Even more ado about nothing

The farcical nature of Czech politics has seldom been revealed as clearly as during the second round of these elections. The country faces an entire slew of issues like the unprecedented conflict of interest in the person of its PM, massive wage gaps, the completely out-of-control distraint system, and the economic stigma of being stuck as a provider of cheap labor for the rest of Europe. For some peculiar reason, none of this was ever mentioned over the course of the campaigns. What we got instead was a ride on a regular rollercoaster of misinformation, reaching from the heights of “I would never sign Dublin IV” (no kidding, presidents have nothing to do with that), down the gentle slopes of “he’s a member of the Illuminati” all the way to the fetid cesspools of “he’s a pedophile and spawn of Satan”.

Now, all this is fairly standard fare for this post-truth world of ours and it is not like the President has any actual power to affect any of the real issues (unless the spawn of Satan thing turns out to be true, obviously), right? It would be easy to dismiss all that as the 21st century take on that tried and tested favorite pastime of primates everywhere, flinging excrement – but it turns more serious when brought to the level of mainstream media debate, political statements and, above all, the legitimization of discourse, where the President becomes a just-a-bit-too-powerful-to-feel-comfortable agenda setter. And the agenda that was set for these elections was frankly amazing.

The campaigns of both candidates (Miloš Zeman and Jiří Drahoš) ran on the following four issues: 1) Immigration, 2) Finances, 3) Health, 4) Foreign policy. A quick reality check reveals that all of those have bugger all to do with actual political conditions in the country. The health of the candidates was obvious ground for confrontation, but it is not like the fact Zeman is a shambling zombie pushed around the place by bodyguards, or that Drahoš wears non-dioptric glasses now because he is used to wearing them, is likely to affect the political discourse in the country in any way (apart from the possibility of judicious application of embalming fluid increasing the TV appeal of even more political have-beens).

Campaign financing was, similarly, used as a beating stick by both sides, either by pointing out the less savory donors of Drahoš’s campaign or the fact that Zeman strategically failed to disclose his (shady, interconnected and Russia-and-China related, naturally) donors until the day before the elections  – but then again, even if Zeman was funded by Satan himself (or worse, George Soros), it would hardly have mattered as we have already seen five years’ worth of what donating to Zeman entails, so the list would be useful only if one was really excited about who happens to be next in line for state commendations, awards and preference deals in Russia, China and various whereverstans.

Friction over fiction

Immigration and foreign policy, on the other hand, look like things Presidents should be dealing with and it is a damn good thing that they do not. Zeman’s foreign policy often went directly against that enforced by the various Foreign Ministers. The result was, more often than not, embarrassment for everyone involved. In fact, more common ground was found between the President and representatives of certain companies interested in Chinese and Russian money, who Zeman obligingly ferried to the countries of their interest by the planeful and for whom the President’s cronies even used the state’s authority to secure multi-million deals, even if they happened to be, say, a construction company that has no offices, no profits and a grand total of two employees unlikely to be able to recognize the business end of a pickaxe.
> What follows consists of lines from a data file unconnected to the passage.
Lemma Validate_admits_witness :
  @Validate range_forward plain_canonicalizer ascii_unicode first_revision = Ok tt
  ∧ acyclic first_revision.(Graph_Units).
Proof.
  assert (@Validate range_forward plain_canonicalizer ascii_unicode first_revision = Ok tt) as Hv
    by (vm_compute; reflexivity).
  split; [exact Hv|].
  destruct (@Validate_admits range_forward plain_canonicalizer ascii_unicode _ Hv) as (_ & _ & _ & _ & _ & _ & Ha & _).
  exact Ha.
Defined.

Lemma ValidateMutation_frozen_witness :
  @ValidateMutation range_forward plain_canonicalizer ascii_unicode first_revision second_revision
    (<["build" := true]> ∅) = Ok tt
  ∧ second_revision.(Graph_Revision) = 2%Z
  ∧ second_revision.(Graph_ID) = first_revision.(Graph_ID).
Proof.
  assert (@ValidateMutation range_forward plain_canonicalizer ascii_unicode first_revision second_revision
    (<["build" := true]> ∅) = Ok tt) as Hm by (vm_compute; reflexivity).
  split; [exact Hm|]. split; [vm_compute; reflexivity|].
  refine (proj1 (@ValidateMutation_frozen range_forward plain_canonicalizer ascii_unicode _ _ _ Hm _)).
  assert (Graph_Revision first_revision = 1%Z) as -> by (vm_compute; reflexivity).
  split; [discriminate|reflexivity].
Defined.
(* ===== verification/Projection.v ===== *)
(** Graph progression: [orchestration/workgraph_projection.go] and
    [orchestration/remediation.go].  Every unit's state is recomputed from
    the graph document, the activation records and the child runs. *)

From S2P Require Import Prelude GoStrings Sha256 Domain Canonical Item Topo WorkGraph.
From stdpp Require Import options.

(* ------------------------------------------------------------------ *)
(** * Remediation postures *)

Definition EpochRunning : string := "running".
Definition EpochCompletedAdmitted : string := "completed_admitted".
Definition EpochCompletedNoOutput : string := "completed_no_output".
Definition EpochFailed : string := "failed".
Definition EpochCancelled : string := "cancelled".

Definition DeriveEpochOutcome (termination : string) (hasAdmittedOutput : bool) : string :=
  if termination ≟ RunCancelled then EpochCancelled
  else if termination ≟ RunFailed then EpochFailed
  else if termination ≟ RunCompleted then
    if hasAdmittedOutput then EpochCompletedAdmitted else EpochCompletedNoOutput
  else EpochRunning.

Definition RemediationNone : string := "none".
Definition RemediationPendingDecision : string := "pending_decision".
Definition RemediationRunning : string := "running".
Definition RemediationExhaustedUnresolved : string := "exhausted_unresolved".
Definition RemediationResolved : string := "resolved".

Definition DeriveRemediationState (latestAttemptOutcome : string)
  (hasLivePendingDecision triggeringFindingDismissed effectiveCeilingReached : bool) : string :=
  if triggeringFindingDismissed then RemediationResolved
  else if latestAttemptOutcome ≟ EpochCompletedAdmitted then RemediationResolved
  else if latestAttemptOutcome ≟ EpochRunning then RemediationRunning
  else if hasLivePendingDecision then RemediationPendingDecision
  else if effectiveCeilingReached then RemediationExhaustedUnresolved
  else RemediationPendingDecision.

(* ------------------------------------------------------------------ *)
(** * Outputs and inputs *)

Record UnitOutput := MkUnitOutput {
  Output_HandoffID : string;
  Output_RunID : string;
  Output_CandidateRevision : string;
  Output_CandidateTree : string;
  Output_Outcome : string;
  Output_Summary : string;
  Output_Unresolved : list string;
  Output_RecommendedNext : list string
}.

(** [WorkUnitInput] embeds the output. *)
Record WorkUnitInput := MkWorkUnitInput {
  Input_UnitID : string;
  Input_Output : UnitOutput
}.

#[export] Instance UnitOutput_eq : EqDecision UnitOutput.
Proof. solve_decision. Defined.
#[export] Instance WorkUnitInput_eq : EqDecision WorkUnitInput.
Proof. solve_decision. Defined.

Definition DownstreamDependencySatisfaction (state : string) (currentEffectiveOutput : option UnitOutput)
  : option UnitOutput :=
  if (state ≟ RemediationNone) || (state ≟ RemediationResolved) then currentEffectiveOutput else None.

Definition EpochAuthorizationPurpose : string := "epoch_authorization".
Definition EpochAuthorizationApprove : string := "approve".
Definition EpochAuthorizationReject : string := "reject".
Definition EpochAuthorizationDismiss : string := "dismiss".

Definition EpochAuthorizationPermittedOptions : list string :=
  [EpochAuthorizationApprove; EpochAuthorizationReject; EpochAuthorizationDismiss].

Definition EpochAuthorizationRequestID `{!Canonicalizer} (graphID unitID findingID : string) (proposedEpoch : Z)
  : result CanonicalError string :=
  let? digest := Digest (GStruct [("graph", GString graphID); ("unit", GString unitID);
    ("finding", GString findingID); ("epoch", GInt proposedEpoch)]) in
  Ok ("message-epoch-auth-" +:+ take_bytes 32 digest).

Inductive InputsError :=
  | TooManyInputs (n : nat)
  | MissingInputField (unit name : string)
  | DuplicateInput (unit : string).

Definition input_fields (input : WorkUnitInput) : gmap string string :=
  let output := input.(Input_Output) in
  <["unit_id" := input.(Input_UnitID)]> (<["run_id" := output.(Output_RunID)]>
  (<["handoff_id" := output.(Output_HandoffID)]> (<["candidate_revision" := output.(Output_CandidateRevision)]>
  (<["candidate_tree" := output.(Output_CandidateTree)]> ∅)))).

Definition check_input `{!MapRange} (seen : gset string) (input : WorkUnitInput) : result InputsError (gset string) :=
  check_all (λ '(name, value), refuse_if (blank value) (MissingInputField input.(Input_UnitID) name))
    (range (input_fields input)) ;?
  refuse_if (bool_decide (input.(Input_UnitID) ∈ seen)) (DuplicateInput input.(Input_UnitID)) ;?
  Ok ({[input.(Input_UnitID)]} ∪ seen).

(** [WorkUnitInputs.Validate]. *)
Definition validate_inputs `{!MapRange} (inputs : list WorkUnitInput) : result InputsError () :=
  refuse_if (MaxWorkGraphUnits <? length inputs) (TooManyInputs (length inputs)) ;?
  for_each check_input inputs ∅ ;? Ok tt.

(** [WorkUnitInputs.canonical]. *)
Definition canonical_inputs (inputs : list WorkUnitInput) : list WorkUnitInput := sort_by Input_UnitID inputs.

Definition input_value (input : WorkUnitInput) : GoValue :=
  let output := input.(Input_Output) in
  GStruct ([("unit_id", GString input.(Input_UnitID)); ("handoff_id", GString output.(Output_HandoffID));
    ("run_id", GString output.(Output_RunID)); ("candidate_revision", GString output.(Output_CandidateRevision));
    ("candidate_tree", GString output.(Output_CandidateTree)); ("outcome", GString output.(Output_Outcome));
    ("summary", GString output.(Output_Summary))]
    ++ omit_if (length output.(Output_Unresolved) =? 0) "unresolved" (GList (GString <$> output.(Output_Unresolved)))
    ++ omit_if (length output.(Output_RecommendedNext) =? 0) "recommended_next"
         (GList (GString <$> output.(Output_RecommendedNext)))).

(** [WorkUnitInputs.Digest]: the copy of an empty list is nil, whose JSON is
    null. *)
Definition inputs_digest `{!Canonicalizer} (inputs : list WorkUnitInput) : result CanonicalError string :=
  Digest (if length inputs =? 0 then GNil else GList (input_value <$> canonical_inputs inputs)).

(* ------------------------------------------------------------------ *)
(** * Facts and projections *)

Definition UnitBlocked : string := "blocked".
Definition UnitReady : string := "ready".
Definition UnitUnknown : string := "unknown".
Definition UnitAwaitingDecision : string := "awaiting_decision".
Definition UnitInvalidated : string := "invalidated".

Record DecisionWait := MkDecisionWait {
  Wait_Reference : string;
  Wait_Detail : string
}.

#[export] Instance DecisionWait_eq : EqDecision DecisionWait.
Proof. solve_decision. Defined.

Record UnitFacts := MkUnitFacts {
  Facts_Activated : bool;
  Facts_ActivationInputsDigest : string;
  Facts_Item : string;
  Facts_Terminal : bool;
  Facts_Unreadable : bool;
  Facts_UnreadableReason : string;
  Facts_Output : option UnitOutput;
  Facts_AwaitingDecision : option DecisionWait;
  Facts_ReviewApproved : bool;
  Facts_RemediationState : string
}.

(** The zero value a missing key reads as. *)
Definition no_facts : UnitFacts := MkUnitFacts false "" "" false false "" None None false "".

Definition facts_of (facts : gmap string UnitFacts) (id : string) : UnitFacts := default no_facts (facts !! id).

Record UnitProjection := MkUnitProjection {
  Projection_State : string;
  Projection_Reason : string;
  Projection_InputsDigest : string;
  Projection_Inputs : list WorkUnitInput;
  Projection_AwaitingDecision : option DecisionWait;
  Projection_RemediationState : string
}.

Definition no_projection : UnitProjection := MkUnitProjection "" "" "" [] None "".

Record WorkGraphProjection := MkWorkGraphProjection {
  Projection_Units : gmap string UnitProjection;
  Projection_Frontier : list string
}.

(** [NilOutput] stands for the nil dereference of [currentInputs]; no input
    reaches it. *)
Inductive ProjectionError :=
  | GraphRefused (e : WorkGraphError)
  | InputsRefused (e : CanonicalError)
  | CompletedWithoutOutput (id : string)
  | NilOutput (dependency : string).

Definition maxHoldDetailBytes : nat := 200.

Section Projection.
Context `{!GoUnicode}.

Definition boundedHoldReason (hold : DecisionWait) : string :=
  let detail := TrimSpace hold.(Wait_Detail) in
  let detail := if maxHoldDetailBytes <? len detail then take_bytes maxHoldDetailBytes detail else detail in
  if detail ≟ "" then "held on unresolved decision " +:+ Quote hold.(Wait_Reference)
  else "held on unresolved decision " +:+ Quote hold.(Wait_Reference) +:+ ": " +:+ detail.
What Zeman’s so-called trade missions have brought is an increased interest in our country from Russia and China. This was manifest in a variety of entertaining ways, ranging from the Chinese offer to connect the country to the Black Sea by means of a river channel, laughed at by economists and ecologists alike, to suggestions of Russians expanding Czech nuclear power plants (screw the government’s plans for a project competition), to Very Important Investors touring local factories in order to make a valiant effort at smuggling samples out of the building in their expensive suit pockets. Oops. Whether the point of a President’s official visits to other countries is to facilitate deals for his shady buddies is a question everyone has to provide their own answer to – sadly, we already know Zeman’s.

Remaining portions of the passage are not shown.